Sourcebook : 15.4 Suggestions for Quality Improvement : 15.4.3 Evaluate Suicidal End-of-Life Patients

Once risk factors are known, staff members need to know how to evaluate suicidal patients. Dr. William Breitbart (1993) recommends the following steps for such evaluation:

  1. Establish rapport with an empathic approach.
  2. Obtain patient’s understanding of illness and present symptoms.
  3. Assess mental status.
  4. Assess vulnerability variables and pain control.

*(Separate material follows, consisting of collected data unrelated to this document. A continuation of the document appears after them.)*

(* ===== verification/Bitmap.v ===== *)
(** * The allocation bitmap (src/hal/src/bitmap.rs)

    A bitmap is a byte slice and the number of bits it tracks.  The operations
    keep the code's assertions: an index outside [size] panics.  The theorems
    relate every operation to the abstract view [bit], a predicate on bit
    numbers. *)

From S2P Require Import Prelude.

Module Bitmap.

(** [struct Bitmap]: [data] is the byte slice, [size] the number of bits. *)
Record Bitmap : Type := mkBitmap { data : list Z; size : nat }.

(** [usize::div_ceil(8)]. *)
Definition div_ceil8 (n : nat) : nat := ((n + 7) / 8)%nat.

(** [Bitmap::new]: the required bytes are cleared, the rest kept. *)
Definition new (data : list Z) (size : nat) : outcome Bitmap :=
  let required_bytes := div_ceil8 size in
  let! _ := rust_assert (required_bytes <=? length data)%nat in
  Done (mkBitmap (replicate required_bytes 0 ++ drop required_bytes data) size).

(** [Bitmap::set]. *)
Definition set (b : Bitmap) (idx : nat) : outcome Bitmap :=
  let! _ := rust_assert (idx <? size b)%nat in
  let byte_index := (idx / 8)%nat in
  let bit_index := (idx mod 8)%nat in
  let! byte := index (data b) byte_index in
  let! data' := index_set (data b) byte_index
            (Z.lor byte (Z.shiftl 1 (Z.of_nat bit_index))) in
  Done (mkBitmap data' (size b)).

(** [Bitmap::clear]. *)
Definition clear (b : Bitmap) (idx : nat) : outcome Bitmap :=
  let! _ := rust_assert (idx <? size b)%nat in
  let byte_index := (idx / 8)%nat in
  let bit_index := (idx mod 8)%nat in
  let! byte := index (data b) byte_index in
  let! data' := index_set (data b) byte_index
            (Z.land byte (not8 (Z.shiftl 1 (Z.of_nat bit_index)))) in
  Done (mkBitmap data' (size b)).

(** [Bitmap::is_set]. *)
Definition is_set (b : Bitmap) (idx : nat) : outcome bool :=
  let! _ := rust_assert (idx <? size b)%nat in
  let byte_index := (idx / 8)%nat in
  let bit_index := (idx mod 8)%nat in
  let! byte := index (data b) byte_index in
  Done (negb (Z.land byte (Z.shiftl 1 (Z.of_nat bit_index)) =? 0)).

(** The loop of [find_and_set] from bit [i], with [n] bits left. *)
Fixpoint find_and_set_from (b : Bitmap) (i n : nat)
    : outcome (option nat * Bitmap) :=
  match n with
  | O => Done (None, b)
  | S n' =>
      let! s := is_set b i in
      if negb s
      then let! b' := set b i in Done (Some i, b')
      else find_and_set_from b (S i) n'
  end.

(** [Bitmap::find_and_set]. *)
Definition find_and_set (b : Bitmap) : outcome (option nat * Bitmap) :=
  find_and_set_from b 0 (size b).

(** The loop of [count_set] from bit [i], with [n] bits left. *)
Fixpoint count_set_from (b : Bitmap) (i n : nat) (count : nat) : outcome nat :=
  match n with
  | O => Done count
  | S n' =>
      let! s := is_set b i in
      count_set_from b (S i) n' (if s then S count else count)
  end.

(** [Bitmap::count_set]. *)
Definition count_set (b : Bitmap) : outcome nat :=
  count_set_from b 0 (size b) 0.

(** [Bitmap::count_clear]. *)
Definition count_clear (b : Bitmap) : outcome nat :=
  let! c := count_set b in Done (size b - c)%nat.

(** ** Abstract view and invariant *)

(** The slice covers every tracked bit: what [new] asserts. *)
Definition wf (b : Bitmap) : Prop := (div_ceil8 (size b) <= length (data b))%nat.

(** Bit [i] of the slice. *)
Definition bit (b : Bitmap) (i : nat) : bool :=
  match data b !! (i / 8)%nat with
  | Some byte => Z.testbit byte (Z.of_nat (i mod 8))
  | None => false
  end.

(** The set bits of [from .. from + n), in order. *)
Definition set_bits (b : Bitmap) (from n : nat) : list nat :=
  filter (fun i => bit b i = true) (seq from n).

(** ** Lemmas *)

Lemma byte_index_lt b i :
  wf b -> (i < size b)%nat -> (i / 8 < length (data b))%nat.
Proof. unfold wf, div_ceil8. intros. lia. Qed.

Lemma bit_mod i : 0 <= Z.of_nat (i mod 8) < 8.
Proof. lia. Qed.

(** Every operation reads a byte that exists: no index panics. *)
Lemma byte_at b i :
  wf b -> (i < size b)%nat ->
  exists byte, data b !! (i / 8)%nat = Some byte /\ index (data b) (i / 8) = Done byte.
Proof. intros Hwf Hi. apply index_lt, byte_index_lt; assumption. Qed.

Lemma is_set_spec b i :
  wf b -> (i < size b)%nat -> is_set b i = Done (bit b i).
Proof.
  intros Hwf Hi. destruct (byte_at b i Hwf Hi) as (byte & Hl & Hx).
  unfold is_set, bit. rewrite (proj2 (Nat.ltb_lt _ _) Hi), Hl. cbn -[Nat.div Nat.modulo].
  rewrite Hx. cbn -[Nat.div Nat.modulo]. rewrite land_pow2_eqb by lia.
  now rewrite negb_involutive.
Qed.

(** Writing one bit of one byte: the shared part of [set] and [clear]. *)
Lemma bit_insert b i byte' j (f : bool -> bool) :
  wf b -> (i < size b)%nat ->
  (forall byte, data b !! (i / 8)%nat = Some byte ->
     forall k, 0 <= k < 8 ->
     Z.testbit byte' k
     = if Z.of_nat (i mod 8) =? k then f (Z.testbit byte k) else Z.testbit byte k) ->
  bit (mkBitmap (<[(i / 8)%nat := byte']> (data b)) (size b)) j
  = if (i =? j)%nat then f (bit b j) else bit b j.
Proof.
  intros Hwf Hi Hbyte. destruct (byte_at b i Hwf Hi) as (byte & Hl & _).
  pose proof (byte_index_lt b i Hwf Hi) as Hlt.
  unfold bit. cbn [data]. destruct (decide (i / 8 = j / 8)%nat) as [E|E].
  - rewrite <- E, list_lookup_insert_eq, Hl by assumption.
    rewrite (Hbyte byte Hl) by lia.
    destruct (Nat.eqb_spec i j) as [->|N]; [now rewrite Z.eqb_refl|].
    destruct (Z.eqb_spec (Z.of_nat (i mod 8)) (Z.of_nat (j mod 8))); [lia|reflexivity].
  - rewrite list_lookup_insert_ne by assumption.
    destruct (Nat.eqb_spec i j) as [->|N]; [congruence|reflexivity].
Qed.

Lemma set_spec b i :
  wf b -> (i < size b)%nat ->
  exists b', set b i = Done b' /\ wf b' /\ size b' = size b
    /\ forall j, bit b' j = (i =? j)%nat || bit b j.
Proof.
  intros Hwf Hi. destruct (byte_at b i Hwf Hi) as (byte & Hl & Hx).
  unfold set. rewrite (proj2 (Nat.ltb_lt _ _) Hi). cbn -[Nat.div Nat.modulo].
  rewrite Hx. cbn -[Nat.div Nat.modulo].
  rewrite index_set_lt by (apply byte_index_lt; assumption).
  eexists. split; [reflexivity|]. unfold wf in *. cbn [size data].
  rewrite length_insert. repeat split; [assumption|].
  intros j. rewrite (bit_insert b i _ j (fun _ => true) Hwf Hi).
  - now destruct (i =? j)%nat.
  - intros ? Hb k Hk. assert (byte = byte0) by congruence. subst byte0.
    rewrite testbit_lor_pow2 by lia.
    destruct (_ =? k); [apply orb_true_r|apply orb_false_r].
Qed.

Lemma clear_spec b i :
  wf b -> (i < size b)%nat ->
  exists b', clear b i = Done b' /\ wf b' /\ size b' = size b
    /\ forall j, bit b' j = negb (i =? j)%nat && bit b j.
Proof.
  intros Hwf Hi. destruct (byte_at b i Hwf Hi) as (byte & Hl & Hx).
  unfold clear. rewrite (proj2 (Nat.ltb_lt _ _) Hi). cbn -[Nat.div Nat.modulo not8].
  rewrite Hx. cbn -[Nat.div Nat.modulo not8].
  rewrite index_set_lt by (apply byte_index_lt; assumption).
  eexists. split; [reflexivity|]. unfold wf in *. cbn [size data].
  rewrite length_insert. repeat split; [assumption|].
  intros j. rewrite (bit_insert b i _ j (fun _ => false) Hwf Hi).
  - now destruct (i =? j)%nat.
  - intros ? Hb k Hk. assert (byte = byte0) by congruence. subst byte0.
    rewrite testbit_land_not8 by lia.
    destruct (_ =? k); [apply andb_false_r|apply andb_true_r].
Qed.

Lemma new_wf d n b : new d n = Done b -> wf b /\ size b = n.
Proof.
  unfold new. intros H. apply bind_Done in H as (u & Ha & [= <-]).
  apply rust_assert_Done, Nat.leb_le in Ha. unfold wf. cbn [size data].
  rewrite length_app, length_replicate, length_drop. lia.
Qed.

Lemma new_clear d n b i :
  new d n = Done b -> (i < n)%nat -> bit b i = false.
Proof.
  unfold new. intros H Hi. apply bind_Done in H as (u & _ & [= <-]).
  unfold bit. cbn [data].
  assert (i / 8 < div_ceil8 n)%nat as Hlt by (unfold div_ceil8; lia).
  rewrite lookup_app_l by now rewrite length_replicate.
  rewrite lookup_replicate_2 by assumption. apply Z.bits_0.
Qed.

(** A bit is set by [find_and_set] only when it was the first clear one. *)
Lemma find_and_set_from_spec b n : forall i,
  wf b -> (i + n <= size b)%nat ->
  (forall k, (i <= k < i + n)%nat -> bit b k = true)
    /\ find_and_set_from b i n = Done (None, b)
  \/ exists k b', (i <= k < i + n)%nat /\ bit b k = false
    /\ (forall j, (i <= j < k)%nat -> bit b j = true)
    /\ set b k = Done b' /\ find_and_set_from b i n = Done (Some k, b').
Proof.
  induction n as [|n IH]; intros i Hwf Hn; cbn [find_and_set_from].
  { left. split; [intros; lia|reflexivity]. }
  rewrite is_set_spec by (assumption || lia). cbn.
  destruct (bit b i) eqn:Hb; cbn.
  - destruct (IH (S i) Hwf ltac:(lia)) as [[Hall ->]|(k & b' & Hk & Hf & Hlt & Hs & ->)].
    + left. split; [|reflexivity]. intros k Hk.
      destruct (decide (k = i)) as [->|]; [assumption|]. apply Hall. lia.
    + right. exists k, b'. repeat split; try lia; try assumption.
      intros j Hj. destruct (decide (j = i)) as [->|]; [assumption|]. apply Hlt. lia.
  - destruct (set_spec b i Hwf ltac:(lia)) as (b' & Hs & _).
    right. exists i, b'. rewrite Hs. cbn. repeat split; try lia; assumption.
Qed.

Lemma count_set_from_spec b n : forall i c,
  wf b -> (i + n <= size b)%nat ->
  count_set_from b i n c = Done (c + length (set_bits b i n))%nat.
Proof.
  induction n as [|n IH]; intros i c Hwf Hn; cbn [count_set_from].
  { unfold set_bits. cbn. f_equal. lia. }
  rewrite is_set_spec by (assumption || lia). cbn [bind].
  rewrite IH by (assumption || lia). unfold set_bits.
  cbn [seq]. rewrite filter_cons. destruct (bit b i); case_decide; try congruence;
    cbn [length]; f_equal; lia.
Qed.

Lemma length_set_bits b i n : (length (set_bits b i n) <= n)%nat.
Proof.
  unfold set_bits. etransitivity; [apply length_filter|]. now rewrite length_seq.
Qed.

Lemma length_set_bits_count b n : forall i,
  length (set_bits b i n) = count_range (bit b) i n.
Proof.
  induction n as [|n IH]; intros i; [reflexivity|]. unfold set_bits in *. cbn [seq count_range].
  rewrite filter_cons. specialize (IH (S i)).
  destruct (bit b i); case_decide; try congruence; cbn [length]; lia.
Qed.

Lemma count_set_range b :
  wf b -> count_set b = Done (count_range (bit b) 0 (size b)).
Proof.
  intros Hwf. unfold count_set. rewrite count_set_from_spec by (assumption || lia).
  now rewrite length_set_bits_count.
Qed.


#[export] Hint Resolve byte_index_lt new_wf : panda.

(** ** Properties *)

(** Allocation by [find_and_set]. It returns a number exactly when some tracked bit is clear; the
    number is the lowest clear bit, that bit is the only one to change, and the
    bitmap is untouched when every bit is set. No call panics. *)
Theorem find_and_set_first_clear b :
  wf b ->
  exists r b', find_and_set b = Done (r, b') /\ wf b' /\ size b' = size b /\
    match r with
    | Some k => (k < size b)%nat /\ bit b k = false
        /\ (forall j, (j < k)%nat -> bit b j = true)
        /\ (forall j, bit b' j = (k =? j)%nat || bit b j)
    | None => b' = b /\ forall j, (j < size b)%nat -> bit b j = true
    end.
Proof.
  intros Hwf. unfold find_and_set.
  destruct (find_and_set_from_spec b (size b) 0 Hwf ltac:(lia))
    as [[Hall ->]|(k & b' & Hk & Hf & Hlt & Hs & ->)].
  - exists None, b. repeat split; try assumption. intros j Hj. apply Hall. lia.
  - destruct (set_spec b k Hwf ltac:(lia)) as (b'' & Hs' & Hwf' & Hsz & Hbit).
    assert (b'' = b') as -> by congruence.
    exists (Some k), b'. repeat split; try assumption; try lia.
    intros j Hj. apply Hlt. lia.
Qed.

(** Counting. [count_set] is the number of set tracked bits, [count_clear] its
    complement, and the subtraction never underflows. *)
Theorem count_set_clear_total b :
  wf b ->
  exists c k, count_set b = Done c /\ count_clear b = Done k
    /\ c = length (set_bits b 0 (size b)) /\ (c + k = size b)%nat.
Proof.
  intros Hwf. unfold count_clear, count_set.
  rewrite count_set_from_spec by (assumption || lia). cbn.
  pose proof (length_set_bits b 0 (size b)).
  do 2 eexists. repeat split; lia.
Qed.

End Bitmap.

  5. Assess support system.
  6. Obtain history of prior emotional problems or psychiatric disorders.
  7. Obtain family history.
  8. Record prior suicide threats, attempts.

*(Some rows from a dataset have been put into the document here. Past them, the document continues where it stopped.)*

(** ** Properties *)

(** In every state the kernel can bring the frame allocator into, by boot
    and any sequence of reservations, allocations, deallocations and
    reference-count changes, the allocator's invariant holds: the cursor is in
    range, the reserved regions are non-empty, fill the first slots of the
    array and neither overlap nor touch, the bitmap covers the range, and a
    frame's reference count is positive exactly when the frame is allocated. *)
Theorem allocator_invariant dbg fa : reachable dbg fa -> inv fa.
Proof. apply alloc_reachable_inv. Qed.

Lemma allocator_invariant_witness : inv demo.
Proof. apply (allocator_invariant true demo), alloc_demo_reachable. Defined.

(** C7: in every reachable state [allocate_frame] returns (it never panics);
    it fails exactly when no frame of the range is free; otherwise the frame it
    returns is in range, neither reserved nor already allocated, becomes the
    only newly allocated one, and starts with a reference count of one. *)
Theorem allocate_frame_correct dbg fa :
  reachable dbg fa ->
  exists r fa', allocate_frame dbg fa = Done (r, fa') /\
    match r with
    | Some f => in_range fa f = true /\ reserved fa f = false /\ allocated fa f = false
        /\ (forall g, allocated fa' g = (f =? g)%nat || allocated fa g)
        /\ (forall g, reserved fa' g = reserved fa g)
        /\ (refcounts fa <> None -> get_refcount fa' f = Done (Some 1))
    | None => fa' = fa /\ forall f, free fa f = false
    end.
Proof.
  intros Hr. destruct (allocate_frame_spec dbg fa (alloc_reachable_inv _ _ Hr)) as (r & fa' & ? & _ & ?).
  eauto.
Qed.

Lemma allocate_frame_correct_witness :
  exists r fa', allocate_frame true demo = Done (r, fa') /\ r = Some 6%nat.
Proof.
  destruct (allocate_frame_correct true demo alloc_demo_reachable) as (r & fa' & E & _).
  exists r, fa'. split; [exact E|]. vm_compute in E. congruence.
Defined.

(** [n] allocations in a row return pairwise distinct frames, all of them
    free beforehand, and exactly as many as there are free frames, up to [n]:
    no frame is handed out twice and none is lost. *)
Theorem allocate_n_distinct dbg n fa :
  reachable dbg fa ->
  exists fs fa', allocate_n dbg n fa = Done (fs, fa')
    /\ NoDup fs /\ Forall (fun f => free fa f = true) fs
    /\ length fs = Nat.min n (free_count fa).
Proof.
  intros Hr. destruct (allocate_n_spec dbg n fa (alloc_reachable_inv _ _ Hr)) as (fs & fa' & ? & _ & ?).
  eauto.
Qed.

Lemma allocate_n_distinct_witness :
  exists fs fa', allocate_n true 9 demo = Done (fs, fa') /\ fs = [6; 7; 8; 9]%nat
    /\ length fs = Nat.min 9 (free_count demo).
Proof.
  destruct (allocate_n_distinct true 9 demo alloc_demo_reachable) as (fs & fa' & E & _ & _ & Hl).
  exists fs, fa'. split; [exact E|]. split; [|exact Hl]. vm_compute in E. congruence.
Defined.

(** Reserving [start .. end_) makes exactly the frames of that range
    reserved in addition to those reserved before, however many cascading
    merges of regions that takes, and leaves the allocation state alone; it
    panics only when all 32 slots are in use and the range touches no existing
    region. *)
Theorem reserve_range_union dbg fa start end_ why :
  reachable dbg fa ->
  match reserve_range fa start end_ why with
  | Done fa' =>
      (forall f, reserved fa' f = reserved fa f || ((start <=? f) && (f <? end_))%nat)
      /\ (forall f, allocated fa' f = allocated fa f)
      /\ refcounts fa' = refcounts fa
  | Panicked => (start < end_)%nat /\ reserved_count fa = MAX_RESERVED_REGIONS
      /\ Forall (fun r => try_merge r (mkRegion start end_ why) = None) (regions fa)
  end.
Proof.
  intros Hr. pose proof (reserve_range_spec fa start end_ why (alloc_reachable_inv _ _ Hr)) as H.
  destruct (reserve_range fa start end_ why); [apply H|exact H].
Qed.

Lemma reserve_range_union_witness :
  exists fa', reserve_range demo 3 5 KernelImage = Done fa'
    /\ reserved fa' 3 = true /\ reserved fa' 2 = false.
Proof.
  pose proof (reserve_range_union true demo 3 5 KernelImage alloc_demo_reachable) as H.
  destruct (reserve_range demo 3 5 KernelImage) as [fa'|] eqn:E; [|vm_compute in E; discriminate].
  exists fa'. destruct H as [H _]. rewrite !H. auto.
Defined.

(** Deallocating an allocated, unreserved frame makes exactly that frame
    free again, whatever its reference count was; a reserved frame is left as
    it is; a frame that is not allocated panics in a debug build and is ignored
    in a release build. *)
Theorem deallocate_frame_correct dbg fa f :
  reachable dbg fa ->
  match deallocate_frame dbg fa f with
  | Done fa' => (forall g, reserved fa' g = reserved fa g)
      /\ if negb (reserved fa f) && allocated fa f
         then free fa' f = true
           /\ (forall g, allocated fa' g = negb (f =? g)%nat && allocated fa g)
           /\ (next_frame fa' <= f)%nat
         else fa' = fa
  | Panicked => dbg = true /\ reserved fa f = false /\ allocated fa f = false
  end.
Proof.
  intros Hr. pose proof (deallocate_frame_spec dbg fa f (alloc_reachable_inv _ _ Hr)) as H.
  destruct (deallocate_frame dbg fa f); [apply H|exact H].
Qed.

Lemma deallocate_frame_correct_witness :
  exists fa', deallocate_frame true demo 3 = Done fa' /\ free fa' 3 = true.
Proof.
  pose proof (deallocate_frame_correct true demo 3 alloc_demo_reachable) as H.
  destruct (deallocate_frame true demo 3) as [fa'|] eqn:E; [|vm_compute in E; discriminate].
  exists fa'. split; [reflexivity|]. destruct H as [_ H].
  replace (negb (reserved demo 3) && allocated demo 3) with true in H by reflexivity.
  apply H.
Defined.

(** With refcounting enabled, [dec_refcount] of an allocated frame lowers
    its count by one and frees the frame exactly when the count reaches zero;
    [inc_refcount] raises it by one up to 65535 and never changes which frames
    are allocated; on a frame that is not allocated both leave the allocation
    state alone. *)
Theorem refcount_protocol dbg fa f rc :
  reachable dbg fa -> refcounts fa = Some rc -> in_range fa f = true ->
  exists c, get_refcount fa f = Done (Some c) /\ is_u16 c /\ (0 <? c) = allocated fa f
  /\ (exists fa', inc_refcount fa f
        = Done (Some (if 0 <? c then Z.min (c + 1) MAX_REFCOUNT else 0), fa')
      /\ inv fa' /\ forall g, allocated fa' g = allocated fa g)
  /\ (exists fa', dec_refcount fa f
        = Done (if 0 <? c then Some (c - 1) else None, fa') /\ inv fa'
      /\ forall g, allocated fa' g
           = if (f =? g)%nat then 1 <? c else allocated fa g).
Proof. intros Hr. apply refcount_spec, (alloc_reachable_inv _ _ Hr). Qed.

Lemma refcount_protocol_witness :
  exists c, get_refcount demo 3 = Done (Some c) /\ c = 2.
Proof.
  destruct (refcount_protocol true demo 3 [1; 2; 0; 0; 0; 0; 0; 0] alloc_demo_reachable
    ltac:(vm_compute; reflexivity) ltac:(vm_compute; reflexivity)) as (c & E & _).
  exists c. split; [exact E|]. vm_compute in E. congruence.
Defined.

(** When every reserved region lies inside the managed range and no
    reserved frame is allocated, [available_frames] is exactly the number of
    frames that [allocate_frame] can still hand out. *)
Theorem available_frames_exact dbg fa :
  reachable dbg fa ->
  Forall (fun r => avail_start fa <= start_frame r /\ end_frame r <= avail_end fa)%nat (regions fa) ->
  (forall f, reserved fa f = true -> allocated fa f = false) ->
  available_frames fa = Done (free_count fa).
Proof.
  intros Hr Hin Hdis. pose proof (alloc_reachable_inv _ _ Hr) as Hinv.
  apply available_frames_spec; assumption.
Qed.

Lemma available_frames_exact_witness : available_frames demo = Done 4%nat.
Proof.
  rewrite (available_frames_exact true demo alloc_demo_reachable).
  - reflexivity.
  - repeat constructor.
  - intros f Hf. apply covered_spec in Hf as (k & r & Hk & Hc).
    let rs := eval vm_compute in (regions demo) in
      replace (regions demo) with rs in Hk by (vm_compute; reflexivity).
    destruct k as [|k]; [|destruct k; discriminate Hk].
    injection Hk as <-. apply contains_spec in Hc. cbn in Hc.
    assert (f = 4 \/ f = 5)%nat as [-> | ->] by lia; reflexivity.
Defined.


End FrameAllocator.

  9. Assess suicidal thinking, intent, plans.
  10. Evaluate need for one-to-one nurse in hospital or companion at home.
  11. Formulate treatment plan, immediate and long-term.

Adapted from W. Breitbart, Suicide risk and pain in cancer and AIDS patients, in C. R. Chapman & K. M. Foley (Eds.), Current and Emerging Issues in Cancer Pain: Research and Practice (pp. 49-65). New York: Raven Press.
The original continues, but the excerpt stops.